# [Task description]
Your task is to restate the data word for word.

Saved data entries:
■ ■ ■ ■ ■
(** X16: on an existing persist directory [create_and_save_local] with
    [update] updates the store, giving the input directory and the persist
    directory, and records the update in the configuration; without
    [update] it creates the store at the persist directory.  An empty
    [persist_directory] argument stands for the configured one. *)
Theorem create_and_save_local_existing (st : State) (us : list string)
    (docs : list Document) (input_directory persist_directory : option string) :
  urls (obj st) = Some us →
  documents (obj st) = Some docs →
  let chunks :=
    add_reference chunk_contains (enumerate_from 0 us ∅)
      <$> split_documents (chunk_size (obj st)) (chunk_overlap (obj st)) docs in
  let directory :=
    str_or persist_directory
      (default "NoneDirectory" (config_persist_directory (obj st))) in
  os_path_exists directory = true →
  let updated :=
    update_vdb chunks (db_type (obj st)) [input_directory; Some directory] in
  let created := create_vector_store chunks (db_type (obj st)) (Some directory) in
  create_and_save_local input_directory persist_directory true st
  = (Ok (),
     mkState (set_vector_store updated (set_config_update true (obj st)))
             (log st ++ [EvLoadEmbeddingModel; EvVdb updated])) ∧
  create_and_save_local input_directory persist_directory false st
  = (Ok (),
     mkState (set_vector_store created (obj st))
             (log st ++ [EvLoadEmbeddingModel; EvVdb created])) ∧
  str_or (Some "") (default "NoneDirectory" (config_persist_directory (obj st)))
  = default "NoneDirectory" (config_persist_directory (obj st)).
Proof.
  intros Hus Hdocs chunks directory Hex updated created.
  split; [|split; [|done]].
  - unfold create_and_save_local, load_embedding_model, call_vectordb.
    unfold mbind at 1, M_bind, get_self. cbv beta iota zeta.
    fold directory. unfold mbind at 1, M_bind. rewrite Hdocs.
    rewrite (get_text_chunks_run st us docs Hus). rewrite Hex. run.
    by rewrite <- List.app_assoc.
  - unfold create_and_save_local, load_embedding_model, call_vectordb.
    unfold mbind at 1, M_bind, get_self. cbv beta iota zeta.
    fold directory. unfold mbind at 1, M_bind. rewrite Hdocs.
    rewrite (get_text_chunks_run st us docs Hus). rewrite Hex. run.
    by rewrite <- List.app_assoc.
Qed.

(** ** [search_and_scrape]: the other outcomes *)

(** X17: only the method "serpapi" can be used: with any other search
    method [search_and_scrape] raises before it searches or crawls, an
    AttributeError for "serper" and "openserp", whose query methods the
    class does not define, and an UnboundLocalError otherwise. *)
Theorem search_and_scrape_other_method (query search_method : string)
    (max_results : Z) (search_engine : string) (st : State) :
  search_method ≠ "serpapi" →
  search_and_scrape query search_method max_results search_engine st
  = (Raise (if String.eqb search_method "serper" then AttributeError "querySerper"
            else if String.eqb search_method "openserp"
                 then AttributeError "queryOpenSerp"
                 else UnboundLocalError "links"),
     st).
Proof.
  intros Hm. apply String.eqb_neq in Hm. unfold search_and_scrape. rewrite Hm.
  unfold mbind at 1, M_bind.
  by destruct (String.eqb search_method "serper"),
              (String.eqb search_method "openserp").
Qed.

Lemma slice_of_set (kept : gset string) (m : Z) :
  NoDup (py_slice_to (set_to_list kept) m) ∧
  ∀ u, u ∈ py_slice_to (set_to_list kept) m → u ∈ kept.
Proof.
  split.
  - unfold py_slice_to.
    case_decide; (eapply sublist_NoDup; [apply NoDup_set_to_list|apply sublist_take]).
  - intros u Hu. apply elem_of_set_to_list. unfold py_slice_to in Hu.
    case_decide; apply elem_of_take in Hu as (i & Hi & _);
      by apply list_elem_of_lookup_2 in Hi.
Qed.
■ ■ ■ ■ ■
# [Exercise response]
(** X16: on an existing persist directory [create_and_save_local] with
    [update] updates the store, giving the input directory and the persist
    directory, and records the update in the configuration; without
    [update] it creates the store at the persist directory.  An empty
    [persist_directory] argument stands for the configured one. *)
Theorem create_and_save_local_existing (st : State) (us : list string)
    (docs : list Document) (input_directory persist_directory : option string) :
  urls (obj st) = Some us →
  documents (obj st) = Some docs →
  let chunks :=
    add_reference chunk_contains (enumerate_from 0 us ∅)
      <$> split_documents (chunk_size (obj st)) (chunk_overlap (obj st)) docs in
  let directory :=
    str_or persist_directory
      (default "NoneDirectory" (config_persist_directory (obj st))) in
  os_path_exists directory = true →
  let updated :=
    update_vdb chunks (db_type (obj st)) [input_directory; Some directory] in
  let created := create_vector_store chunks (db_type (obj st)) (Some directory) in
  create_and_save_local input_directory persist_directory true st
  = (Ok (),
     mkState (set_vector_store updated (set_config_update true (obj st)))
             (log st ++ [EvLoadEmbeddingModel; EvVdb updated])) ∧
  create_and_save_local input_directory persist_directory false st
  = (Ok (),
     mkState (set_vector_store created (obj st))
             (log st ++ [EvLoadEmbeddingModel; EvVdb created])) ∧
  str_or (Some "") (default "NoneDirectory" (config_persist_directory (obj st)))
  = default "NoneDirectory" (config_persist_directory (obj st)).
Proof.
  intros Hus Hdocs chunks directory Hex updated created.
  split; [|split; [|done]].
  - unfold create_and_save_local, load_embedding_model, call_vectordb.
    unfold mbind at 1, M_bind, get_self. cbv beta iota zeta.
    fold directory. unfold mbind at 1, M_bind. rewrite Hdocs.
    rewrite (get_text_chunks_run st us docs Hus). rewrite Hex. run.
    by rewrite <- List.app_assoc.
  - unfold create_and_save_local, load_embedding_model, call_vectordb.
    unfold mbind at 1, M_bind, get_self. cbv beta iota zeta.
    fold directory. unfold mbind at 1, M_bind. rewrite Hdocs.
    rewrite (get_text_chunks_run st us docs Hus). rewrite Hex. run.
    by rewrite <- List.app_assoc.
Qed.

(** ** [search_and_scrape]: the other outcomes *)

(** X17: only the method "serpapi" can be used: with any other search
    method [search_and_scrape] raises before it searches or crawls, an
    AttributeError for "serper" and "openserp", whose query methods the
    class does not define, and an UnboundLocalError otherwise. *)
Theorem search_and_scrape_other_method (query search_method : string)
    (max_results : Z) (search_engine : string) (st : State) :
  search_method ≠ "serpapi" →
  search_and_scrape query search_method max_results search_engine st
  = (Raise (if String.eqb search_method "serper" then AttributeError "querySerper"
            else if String.eqb search_method "openserp"
                 then AttributeError "queryOpenSerp"
                 else UnboundLocalError "links"),
     st).
Proof.
  intros Hm. apply String.eqb_neq in Hm. unfold search_and_scrape. rewrite Hm.
  unfold mbind at 1, M_bind.
  by destruct (String.eqb search_method "serper"),
              (String.eqb search_method "openserp").
Qed.

Lemma slice_of_set (kept : gset string) (m : Z) :
  NoDup (py_slice_to (set_to_list kept) m) ∧
  ∀ u, u ∈ py_slice_to (set_to_list kept) m → u ∈ kept.
Proof.
  split.
  - unfold py_slice_to.
    case_decide; (eapply sublist_NoDup; [apply NoDup_set_to_list|apply sublist_take]).
  - intros u Hu. apply elem_of_set_to_list. unfold py_slice_to in Hu.
    case_decide; apply elem_of_take in Hu as (i & Hi & _);
      by apply list_elem_of_lookup_2 in Hi.
Qed.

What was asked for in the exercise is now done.